*** Material shown Section Begins ***

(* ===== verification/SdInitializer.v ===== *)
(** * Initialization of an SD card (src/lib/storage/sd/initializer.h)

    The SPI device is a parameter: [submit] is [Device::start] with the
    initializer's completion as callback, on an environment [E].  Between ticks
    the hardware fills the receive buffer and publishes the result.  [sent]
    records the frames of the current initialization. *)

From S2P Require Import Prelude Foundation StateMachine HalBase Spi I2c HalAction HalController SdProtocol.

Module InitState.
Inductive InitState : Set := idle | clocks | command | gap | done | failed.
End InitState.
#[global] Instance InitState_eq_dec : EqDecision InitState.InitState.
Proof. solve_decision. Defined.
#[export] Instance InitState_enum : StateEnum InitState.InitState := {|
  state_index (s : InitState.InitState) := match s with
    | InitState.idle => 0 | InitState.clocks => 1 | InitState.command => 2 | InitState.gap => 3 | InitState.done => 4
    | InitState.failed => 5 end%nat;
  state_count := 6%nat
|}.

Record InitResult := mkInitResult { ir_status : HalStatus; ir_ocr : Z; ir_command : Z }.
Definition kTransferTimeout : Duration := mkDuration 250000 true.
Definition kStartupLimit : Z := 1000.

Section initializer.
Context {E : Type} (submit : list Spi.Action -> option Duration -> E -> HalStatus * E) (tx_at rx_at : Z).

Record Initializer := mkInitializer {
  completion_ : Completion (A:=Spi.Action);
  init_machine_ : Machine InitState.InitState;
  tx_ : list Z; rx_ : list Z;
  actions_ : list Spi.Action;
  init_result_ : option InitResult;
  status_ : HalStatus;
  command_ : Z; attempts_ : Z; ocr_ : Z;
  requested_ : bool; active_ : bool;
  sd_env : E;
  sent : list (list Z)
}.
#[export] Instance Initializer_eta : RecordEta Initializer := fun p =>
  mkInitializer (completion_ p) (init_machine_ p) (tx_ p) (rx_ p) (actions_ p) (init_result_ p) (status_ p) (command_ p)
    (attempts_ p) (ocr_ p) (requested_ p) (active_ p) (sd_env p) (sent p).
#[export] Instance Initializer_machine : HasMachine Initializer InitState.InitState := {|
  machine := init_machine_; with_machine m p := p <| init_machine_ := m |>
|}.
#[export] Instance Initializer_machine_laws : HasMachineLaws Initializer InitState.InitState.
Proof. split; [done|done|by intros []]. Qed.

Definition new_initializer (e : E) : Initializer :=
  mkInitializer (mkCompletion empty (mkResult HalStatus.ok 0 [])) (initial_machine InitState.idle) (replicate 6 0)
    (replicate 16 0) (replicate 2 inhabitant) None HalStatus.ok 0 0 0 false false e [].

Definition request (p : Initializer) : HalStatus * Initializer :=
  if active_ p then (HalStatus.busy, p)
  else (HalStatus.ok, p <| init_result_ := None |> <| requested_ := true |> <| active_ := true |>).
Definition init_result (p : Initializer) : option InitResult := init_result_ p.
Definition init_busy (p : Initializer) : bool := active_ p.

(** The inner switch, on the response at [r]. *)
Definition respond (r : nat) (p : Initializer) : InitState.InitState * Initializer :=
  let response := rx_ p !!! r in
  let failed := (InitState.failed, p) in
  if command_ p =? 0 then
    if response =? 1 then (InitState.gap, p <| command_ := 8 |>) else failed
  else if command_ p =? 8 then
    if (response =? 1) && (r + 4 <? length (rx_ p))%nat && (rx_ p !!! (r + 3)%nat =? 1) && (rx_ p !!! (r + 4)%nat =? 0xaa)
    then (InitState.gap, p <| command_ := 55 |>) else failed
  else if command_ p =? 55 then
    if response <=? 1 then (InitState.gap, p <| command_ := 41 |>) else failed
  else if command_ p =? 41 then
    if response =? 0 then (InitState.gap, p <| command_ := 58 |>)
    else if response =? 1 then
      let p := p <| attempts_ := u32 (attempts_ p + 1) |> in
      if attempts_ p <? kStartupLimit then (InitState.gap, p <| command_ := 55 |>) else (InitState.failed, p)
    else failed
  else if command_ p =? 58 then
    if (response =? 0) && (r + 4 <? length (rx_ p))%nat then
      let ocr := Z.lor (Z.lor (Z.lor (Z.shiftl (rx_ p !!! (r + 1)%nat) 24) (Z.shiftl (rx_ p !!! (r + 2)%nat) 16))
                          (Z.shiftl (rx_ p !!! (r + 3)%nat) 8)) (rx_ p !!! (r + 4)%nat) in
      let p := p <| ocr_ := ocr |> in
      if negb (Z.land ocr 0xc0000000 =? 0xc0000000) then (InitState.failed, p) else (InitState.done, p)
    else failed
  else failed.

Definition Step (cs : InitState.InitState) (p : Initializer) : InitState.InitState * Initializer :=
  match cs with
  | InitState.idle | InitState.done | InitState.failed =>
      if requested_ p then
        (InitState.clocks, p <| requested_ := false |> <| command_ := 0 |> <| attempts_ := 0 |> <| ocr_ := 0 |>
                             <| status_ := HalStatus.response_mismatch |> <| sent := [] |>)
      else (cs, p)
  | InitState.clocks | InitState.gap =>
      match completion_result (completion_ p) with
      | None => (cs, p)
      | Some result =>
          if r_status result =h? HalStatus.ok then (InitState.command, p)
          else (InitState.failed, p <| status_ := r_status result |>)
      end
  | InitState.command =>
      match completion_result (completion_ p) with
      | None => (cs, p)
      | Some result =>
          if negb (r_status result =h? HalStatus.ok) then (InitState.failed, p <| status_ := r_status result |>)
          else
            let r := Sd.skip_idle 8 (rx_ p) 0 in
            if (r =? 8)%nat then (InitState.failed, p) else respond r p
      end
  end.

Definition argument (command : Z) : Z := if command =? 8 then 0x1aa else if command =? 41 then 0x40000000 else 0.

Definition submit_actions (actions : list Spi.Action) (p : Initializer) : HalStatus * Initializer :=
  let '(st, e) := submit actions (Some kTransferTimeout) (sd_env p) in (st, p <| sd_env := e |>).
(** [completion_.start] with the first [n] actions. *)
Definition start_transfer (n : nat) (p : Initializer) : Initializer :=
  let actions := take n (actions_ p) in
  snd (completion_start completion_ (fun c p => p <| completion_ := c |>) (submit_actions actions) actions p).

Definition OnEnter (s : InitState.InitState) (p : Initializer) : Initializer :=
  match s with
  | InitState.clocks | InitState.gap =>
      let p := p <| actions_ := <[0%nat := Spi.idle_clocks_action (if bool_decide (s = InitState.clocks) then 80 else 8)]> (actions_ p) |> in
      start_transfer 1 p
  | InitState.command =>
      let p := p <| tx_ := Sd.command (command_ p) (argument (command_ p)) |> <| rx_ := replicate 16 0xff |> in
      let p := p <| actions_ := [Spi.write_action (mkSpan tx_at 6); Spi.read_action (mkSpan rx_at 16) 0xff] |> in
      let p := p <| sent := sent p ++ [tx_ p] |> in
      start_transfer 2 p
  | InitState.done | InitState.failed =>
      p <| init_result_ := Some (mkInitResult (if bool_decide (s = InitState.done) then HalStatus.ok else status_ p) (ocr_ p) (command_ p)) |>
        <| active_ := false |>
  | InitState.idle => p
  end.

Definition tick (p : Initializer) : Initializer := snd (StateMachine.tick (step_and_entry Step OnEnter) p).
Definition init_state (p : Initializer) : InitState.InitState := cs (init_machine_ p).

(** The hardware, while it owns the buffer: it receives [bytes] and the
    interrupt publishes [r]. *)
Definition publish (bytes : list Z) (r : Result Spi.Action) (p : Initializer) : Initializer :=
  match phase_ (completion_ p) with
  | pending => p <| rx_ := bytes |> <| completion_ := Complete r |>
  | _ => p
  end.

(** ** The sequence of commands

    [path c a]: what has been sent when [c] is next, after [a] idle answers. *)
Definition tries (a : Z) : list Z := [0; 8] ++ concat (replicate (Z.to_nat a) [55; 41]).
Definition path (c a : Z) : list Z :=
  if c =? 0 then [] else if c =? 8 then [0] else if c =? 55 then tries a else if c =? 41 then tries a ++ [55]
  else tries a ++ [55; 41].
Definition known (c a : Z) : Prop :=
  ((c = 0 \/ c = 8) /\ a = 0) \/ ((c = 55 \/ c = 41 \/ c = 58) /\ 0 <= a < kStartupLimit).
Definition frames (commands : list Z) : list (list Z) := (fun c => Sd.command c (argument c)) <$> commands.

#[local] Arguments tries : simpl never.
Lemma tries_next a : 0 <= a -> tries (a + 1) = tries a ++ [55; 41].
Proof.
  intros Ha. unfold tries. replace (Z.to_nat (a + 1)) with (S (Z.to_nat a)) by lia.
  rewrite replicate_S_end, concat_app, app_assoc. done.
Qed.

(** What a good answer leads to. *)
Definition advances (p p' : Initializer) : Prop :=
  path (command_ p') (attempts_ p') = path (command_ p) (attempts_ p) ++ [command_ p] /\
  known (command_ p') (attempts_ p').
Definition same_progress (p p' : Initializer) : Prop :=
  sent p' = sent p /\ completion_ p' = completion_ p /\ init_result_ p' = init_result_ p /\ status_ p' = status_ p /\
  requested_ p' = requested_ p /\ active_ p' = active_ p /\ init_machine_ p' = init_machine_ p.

*** Material shown Section Ends ***

- Exercise directions
Above are the records. Identify each line that contains the word "list".

- Solved problem
Context {E : Type} (submit : list Spi.Action -> option Duration -> E -> HalStatus * E) (tx_at rx_at : Z).
  tx_ : list Z; rx_ : list Z;
  actions_ : list Spi.Action;
  sent : list (list Z)
Definition submit_actions (actions : list Spi.Action) (p : Initializer) : HalStatus * Initializer :=
Definition publish (bytes : list Z) (r : Result Spi.Action) (p : Initializer) : Initializer :=
Definition tries (a : Z) : list Z := [0; 8] ++ concat (replicate (Z.to_nat a) [55; 41]).
Definition path (c a : Z) : list Z :=
Definition frames (commands : list Z) : list (list Z) := (fun c => Sd.command c (argument c)) <$> commands.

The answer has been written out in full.